◆ Exercise requirements
Below are lines of data; restate word for word those running from the line containing "0 <= fd -> open_loop" to the line containing "assert (lead_fails (script", inclusive, and no others.

----------

Lemma open_loop_done file flags mode tries fd s :
  0 <= fd -> open_loop file flags mode tries fd s = Ok (fd, s).
Proof. destruct tries; [done|]. intros H. simpl. by rewrite (proj2 (Z.ltb_ge _ _)). Qed.

Lemma open_loop_spec file flags mode tries : forall s,
  open_post s file flags mode tries (open_loop file flags mode tries (-1) s).
Proof.
  induction tries as [|tries IH]; intros s.
  { exists (script s), (errno s). split; [done|]. rewrite andb_false_r. by destruct s. }
  cbn [open_loop Z.ltb Z.compare]. unfold io_bind. rewrite sys_open_eq. cbn [obind].
  assert (forall r, reply_of s = r -> (forall e, r <> Fails e) ->
    open_post s file flags mode (S tries)
      (let '(fd, s) := (if can_open file flags s
                        then (Z.of_nat (next_fd s), open_state file flags mode (after s))
                        else (-1, set_errno EOTHER (after s))) in
       open_loop file flags mode tries fd s)) as Hok.
  { intros r Hr Hn.
    assert (lead_fails (script s) = 0%nat) as Hl.
    { unfold reply_of in Hr. destruct (script s) as [|[| |e] sc]; try done. simpl in Hr.
      by destruct (Hn e). }
    destruct (can_open file flags s) eqn:Hc.
    - rewrite open_loop_done by lia. unfold open_post. rewrite Hc, Hl.
      eexists (tail (script s)), _. split; [apply suffix_tail|done].
    - apply (open_post_fails s (tail (script s)) EOTHER _ _ _ _ tries); [by rewrite Hc|apply suffix_tail|apply IH]. }
  destruct (reply_of s) as [| |e] eqn:Hr;
    [eapply Hok; [reflexivity|discriminate]|eapply Hok; [reflexivity|discriminate]|].
  apply (open_post_fails s (tail (script s)) e _ _ _ _ tries).
  - unfold reply_of in Hr. destruct (script s) as [|r sc]; [done|]. simpl in Hr. by subst r.
  - apply suffix_tail.
  - unfold after. rewrite Hr. apply IH.
Qed.
Lemma write_fd_spec file s fdn d c t :
  opened s fdn d c -> Z.of_nat (kvtree_persist_size (Some t)) <= malloc_max ->
  exists m r sc e,
    kvtree_write_fd (Some file) (Z.of_nat fdn) (Some t) s
      = Ok (r, moved s fdn (Desc (d_file d) (d_pos d + m))
                 (<[d_file d := splice c (d_pos d) (take m (persisted (Some t)))]> (files s)) sc e) /\
    (r = -1 \/ 0 <= r /\ m = length (persisted (Some t))) /\
    sc `suffix_of` script s /\ (calm (script s) -> r <> -1).
Proof.
  intros Ho Hm. unfold kvtree_write_fd. rewrite (proj2 (Z.ltb_ge _ _)) by lia.
  unfold io_bind at 1, io_lift. rewrite write_persist_eq by done. cbn [obind].
  destruct (write_attempt_eq file fdn d c (persisted (Some t)) (kvtree_persist_size (Some t)) s Ho)
    as (m & r & sc & e & E & Hle & Hr & Hh & Hs); [by rewrite persisted_length|].
  unfold io_bind. rewrite E. cbn [obind]. rewrite drop_0.
  assert (calm (script s) -> r <> -1) as Hcalm.
  { intros Hc. apply Hh; [rewrite calm_hard by done; lia|by apply calm_no_zero]. }
  destruct Hr as [-> | [-> Hr]]; unfold io_ret.
  - rewrite (proj2 (Z.eqb_neq _ _)) by lia. cbn [negb].
    exists m, (-1), sc, e. split_and!; auto.
  - rewrite Z.eqb_refl. cbn [negb]. exists m, (Z.of_nat (kvtree_persist_size (Some t))), sc, e.
    rewrite persisted_length. split_and!; [done|right; lia|done|done].
Qed.

Lemma write_file_eq file t s :
  os_ok s -> Z.of_nat (kvtree_persist_size (Some t)) <= malloc_max ->
  exists rc s', kvtree_write_file (Some file) (Some t) s = Ok (rc, s') /\
    is_rc rc /\ fds s' = fds s /\ os_ok s' /\ script s' `suffix_of` script s /\
    (files s' = files s \/ exists m, files s' = <[file := take m (persisted (Some t))]> (files s)) /\
    (rc = KVTREE_SUCCESS -> files s' = <[file := persisted (Some t)]> (files s)) /\
    (calm (script s) -> rc = KVTREE_SUCCESS).
Proof.
  intros [Hmask Hnext] Hm. unfold kvtree_write_file.
  destruct (getmode_eq true true false s Hmask) as (mode & Eg & _).
  unfold io_bind at 1. rewrite Eg. cbn [obind].
  set (flags := Z.lor O_WRONLY (Z.lor O_CREAT O_TRUNC)).
  destruct (open_eq file flags mode s) as (sc & e & Hs & Eo).
  unfold io_bind at 1. rewrite Eo. cbn [obind].
  assert (can_open file flags s = true) as -> by (unfold can_open; by destruct (files s !! file)).
  cbn [andb]. destruct (Nat.ltb_spec (lead_fails (script s)) 6) as [Hl|Hl].
  2:{ cbn [Z.ltb Z.compare]. unfold io_ret. eexists KVTREE_FAILURE, (touch s sc e).
      split_and!; [done|by right|done|done|done|by left|done|].
      intros Hc. rewrite calm_lead in Hl by done. lia. }
  rewrite (proj2 (Z.ltb_ge _ _)) by lia.
  set (s1 := open_state _ _ _ _).
  assert (files s1 = <[file := []]> (files s)) as Hf1
    by (unfold s1, open_state; simpl; by destruct (files s !! file)).
  assert (opened s1 (next_fd s) (Desc file 0) []) as Ho1.
  { split; [apply lookup_insert_eq|]. rewrite Hf1. apply lookup_insert_eq. }
  destruct (write_fd_spec file s1 _ _ _ t Ho1 Hm) as (m & r & sc2 & e2 & Ew & Hr & Hs2 & Hcalm).
  unfold io_bind at 1. rewrite Ew. cbn [obind]. cbn [d_file d_pos] in *.
  assert (splice [] 0 (take m (persisted (Some t))) = take m (persisted (Some t))) as Esp.
  { unfold splice. destruct (take m _) eqn:E; [done|]. simpl. by rewrite app_nil_r. }
  rewrite Esp, Hf1, insert_insert_eq in *.
  set (s2 := moved _ _ _ _ _ _).
  destruct (close_spec file s2 (next_fd s) (Desc file (0 + m)) (take m (persisted (Some t))))
    as (rc & sc3 & e3 & Ec & Hrc & Hs3 & Hcalm3).
  { apply moved_opened, lookup_insert_eq. }
  unfold io_bind. rewrite Ec. cbn [obind]. unfold io_ret.
  eexists _, _. split; [done|].
  assert (script s1 = sc) as Hsc1 by done. rewrite Hsc1 in Hs2, Hcalm.
  assert (script s2 = sc2) as Hsc2 by done. rewrite Hsc2 in Hs3, Hcalm3.
  split_and!.
  - unfold is_rc in *. destruct Hrc as [-> | ->], (r <? 0); simpl; auto.
  - simpl. rewrite insert_insert_eq, delete_insert_id; [done|]. apply Hnext. lia.
  - split; [done|]. simpl. intros n Hn. rewrite insert_insert_eq, lookup_delete_ne, lookup_insert_ne by lia.
    apply Hnext. lia.
  - simpl. etrans; [done|]. by etrans.
  - right. by exists m.
  - intros Hrcs. simpl. f_equal. destruct Hr as [-> | [Hr ->]].
    + by destruct (rc =? KVTREE_SUCCESS).
    + apply take_ge. lia.
  - intros Hc. assert (r <> -1) as Hr1 by eauto with kvtree.
    assert (rc = KVTREE_SUCCESS) as -> by (apply Hcalm3; eauto with kvtree).
    destruct Hr as [|[Hr _]]; [done|]. by rewrite (proj2 (Z.ltb_ge _ _)).
Qed.

(** C15. Writing a hash to a file, whatever the system replies, comes back with a
    return code, leaves no descriptor open and touches no other file.  If it
    reports success the file holds exactly the persisted form of the hash:
    header, packed hash and crc32.  If it reports failure the file is as before
    or holds a first part of that.  Without system errors it succeeds. *)
Theorem write_file_spec file t s :
  os_ok s -> Z.of_nat (kvtree_persist_size (Some t)) <= malloc_max ->
  exists rc s', kvtree_write_file (Some file) (Some t) s = Ok (rc, s') /\
    is_rc rc /\ fds s' = fds s /\ os_ok s' /\ script s' `suffix_of` script s /\
    (files s' = files s \/ exists m, files s' = <[file := take m (persisted (Some t))]> (files s)) /\
    (rc = KVTREE_SUCCESS -> files s' = <[file := persisted (Some t)]> (files s)) /\
    (calm (script s) -> rc = KVTREE_SUCCESS).
Proof. apply write_file_eq. Qed.

(** What a read of a file that holds [c] does, when [parse] has a result. *)
Definition read_file_post (t : kvtree) (s : os) (r : Z) (h : option kvtree)
    (res : outcome (Z * option kvtree * os)) : Prop :=
  exists rc h' s',
    res = Ok ((rc, h'), s') /\ is_rc rc /\ files s' = files s /\ fds s' = fds s /\ os_ok s' /\
    script s' `suffix_of` script s /\
    (rc = KVTREE_SUCCESS -> 0 <= r /\ h' = h) /\
    (h' = Some t \/ h' = h) /\
    (calm (script s) -> rc = if 0 <=? r then KVTREE_SUCCESS else KVTREE_FAILURE).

----------

◆ Solved exercise
  0 <= fd -> open_loop file flags mode tries fd s = Ok (fd, s).
Proof. destruct tries; [done|]. intros H. simpl. by rewrite (proj2 (Z.ltb_ge _ _)). Qed.

Lemma open_loop_spec file flags mode tries : forall s,
  open_post s file flags mode tries (open_loop file flags mode tries (-1) s).
Proof.
  induction tries as [|tries IH]; intros s.
  { exists (script s), (errno s). split; [done|]. rewrite andb_false_r. by destruct s. }
  cbn [open_loop Z.ltb Z.compare]. unfold io_bind. rewrite sys_open_eq. cbn [obind].
  assert (forall r, reply_of s = r -> (forall e, r <> Fails e) ->
    open_post s file flags mode (S tries)
      (let '(fd, s) := (if can_open file flags s
                        then (Z.of_nat (next_fd s), open_state file flags mode (after s))
                        else (-1, set_errno EOTHER (after s))) in
       open_loop file flags mode tries fd s)) as Hok.
  { intros r Hr Hn.
    assert (lead_fails (script s) = 0%nat) as Hl.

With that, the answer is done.